Teologia, filosofia e cultura si sono caratterizzate nel corso del Novecento per una riscoperta della sensibilità: mentre la teologia ha fatto tesoro della duplice svolta cristocentrica e antropocentrica, la filosofia si è giovata degli apporti della fenomenologia e dell’ermeneutica, arrivando a considerare i sensi non più come strumenti ma come organi di una relazione permanente con noi stessi e con l’alterità del mondo e mostrando nei dinamismi della sensibilità un “di più”, una eccedenza del senso rispetto al giudizio intellettivo, l’eccedenza della realtà rispetto alla sua appropriazione sensibile. Nell’ambito della Rivelazione e della fede, «le scritture bibliche – ha affermato Tomatis – sono concordi nell’attestare la natura estetica della rivelazione del Dio di Gesù Cristo. Gli eventi e le parole attraverso cui si attua l’autocomunicazione di Dio non sono semplicemente una tattica per far breccia nei sensi dell’uomo: più in profondità costituiscono la forma stessa della sua Rivelazione come Agape, divina sensibilità che si prende cura delle sue creature». Ma «è finalmente nella persona di Cristo, pienezza dei sensi, che abita corporalmente la pienezza della sensibilità del Padre: chi vede lui vede il Padre, chi ascolta lui ascolta il Padre», mentre lo Spirito «coinvolge la sensibilità dei credenti nel legame tra il Padre e il Figlio, facendo uscire i sensi dalla carne di una sensibilità carnale, per accenderli della luce di Cristo e farli entrare nella sua sensibilità».

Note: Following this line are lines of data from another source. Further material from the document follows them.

Lemma read8_ok n m i :
  memory_ok n m → (i < n)%nat →
  runs (read8 (Z.of_nat i)) m (λ e m', becomes n m (λ ρ, byte ρ m) m' ∧
    wf e ∧ getWidth e = Int8 ∧ ∀ ρ, wf_assignment ρ → eval ρ e = byte ρ m i).
Proof.
  intros Hm Hi. pose proof Hm as [Hs Hc Hh]. unfold read8. apply runs_get.
  change (isSharedConcrete (object (this m))) with (shared m). destruct (shared m) eqn:Hsh.
  { destruct (Hh i eq_refl Hi) as (x & Hx & Hb). apply runs_bind. unfold runs, host_read.
    unfold host_byte in Hx. rewrite Hx. apply yields_done. apply runs_lift.
    rewrite create_constant_spec by done. apply yields_done. split; [by apply becomes_refl|].
    split_and!; try done. intros ρ Hρ. unfold byte, host_byte. by rewrite Hsh, Hx. }
  apply runs_bind, runs_lift. rewrite (isByteConcrete_ok n _ _ _ Hs Hi). apply yields_done.
  destruct (v_concrete _ i) eqn:Ec.
  { apply runs_lift. rewrite (at_store n _ _ _ Hs Hi). ystep.
    pose proof (co_store _ _ Hc i Hi). rewrite create_constant_spec by done. apply yields_done.
    split; [by apply becomes_refl|]. split_and!; try done. intros ρ Hρ. unfold byte, content. by rewrite Hsh, Ec. }
  rewrite (known_lookup n _ _ i Hs Hi). destruct (v_known _ i) as [e|] eqn:Ek.
  { apply runs_ret. destruct (co_known _ _ Hc i e Hi Ek) as (_ & ? & ?). split; [by apply becomes_refl|].
    split_and!; try done. intros ρ Hρ. unfold byte, content. by rewrite Hsh, Ec, Ek. }
  assert (v_flushed (view_of (this m)) i = true) as Hfl.
  { destruct (v_flushed _ i) eqn:Ef; [done|]. destruct (co_cached _ _ Hc i Hi Ef) as [|[]]; congruence. }
  pose proof (const_index n i Hi (sh_bound _ _ _ Hs)) as Hix.
  apply runs_bind, runs_lift. rewrite (isByteFlushed_ok n _ _ _ Hs Hi), Hfl. apply yields_done.
  apply runs_bind, runs_lift, yields_done.
  eapply runs_mono; [apply (read_updates_ok n m _ (const (Z.of_nat i) Int32)); try done|].
  - apply create_constant_spec; [done|apply Hix].
  - intros e m' (? & ? & ? & Hev). split_and!; [done..|]. intros ρ Hρ. by apply (Hev ρ i Hρ Hi).
Qed.

(** The view after a write of a constant, and of an expression *)
Definition store_view i x v : view :=
  with_flushed (upd i false (v_flushed v)) (with_concrete (upd i true (v_concrete v))
    (with_known (upd i None (v_known v)) (with_store (upd i x (v_store v)) v))).

Definition cache_view i e v : view :=
  with_flushed (upd i false (v_flushed v)) (with_concrete (upd i false (v_concrete v))
    (with_known (upd i (Some e) (v_known v)) v)).

Lemma store_view_content ρ i x v j : content ρ (store_view i x v) j = upd i x (content ρ v) j.
Proof. unfold content, store_view, upd. cbn. by destruct (decide (j = i)). Qed.

Lemma cache_view_content ρ i e v j : content ρ (cache_view i e v) j = upd i (eval ρ e) (content ρ v) j.
Proof. unfold content, cache_view, upd. cbn. by destruct (decide (j = i)). Qed.

Lemma store_view_ok n i x v : coherent n v → x `bits` 8 → coherent n (store_view i x v).
Proof.
  intros [] Hx. split; cbn; try done.
  - intros j Hj. unfold upd. case_decide; auto.
  - intros j e Hj. unfold upd. case_decide; [done|]. auto.
  - intros j Hj. unfold upd. case_decide; [by left|]. auto.
  - intros ρ j Hρ Hj. rewrite store_view_content. unfold upd. case_decide; [done|]. auto.
Qed.

Lemma cache_view_ok n i e v : coherent n v → wf e → getWidth e = Int8 → coherent n (cache_view i e v).
Proof.
  intros [] He Hw. split; cbn; try done.
  - intros j e' Hj. unfold upd. case_decide; [by intros [= ->]|]. auto.
  - intros j Hj. unfold upd. case_decide; [by right|]. auto.
  - intros ρ j Hρ Hj. rewrite cache_view_content. unfold upd. case_decide; [done|]. auto.
Qed.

In questa dinamica, l’«accordatura» dei sensi all’Agape si fa cammino dei sensi spirituali, chiamati ad attuare la dialettica pasquale di morte e resurrezione nelle tre forme della subordinazione, integrazione e trasfigurazione: «L’ascesi, così come il rito, l’etica, la devotio, la lectio biblica e le molteplici figure dell’esperienza cristiana, – ha aggiunto Tomatis – mostrano la fede cristiana come un lavoro dei cinque sensi, un esercizio e una pratica di apertura a una nuova sensibilità, un passaggio a un corpo altro, senza che vi sia sostituzione tra il corpo spirituale e il corpo precedente». È un cammino quotidiano di conversione, in cui l’ascesi, il rito, la festa diventano i luoghi in cui si manifesta «una sapienza del vivere e del sentire che prende forma dal legame con il vangelo di Cristo e dà forma, eucaristica e pasquale, alla vita cristiana».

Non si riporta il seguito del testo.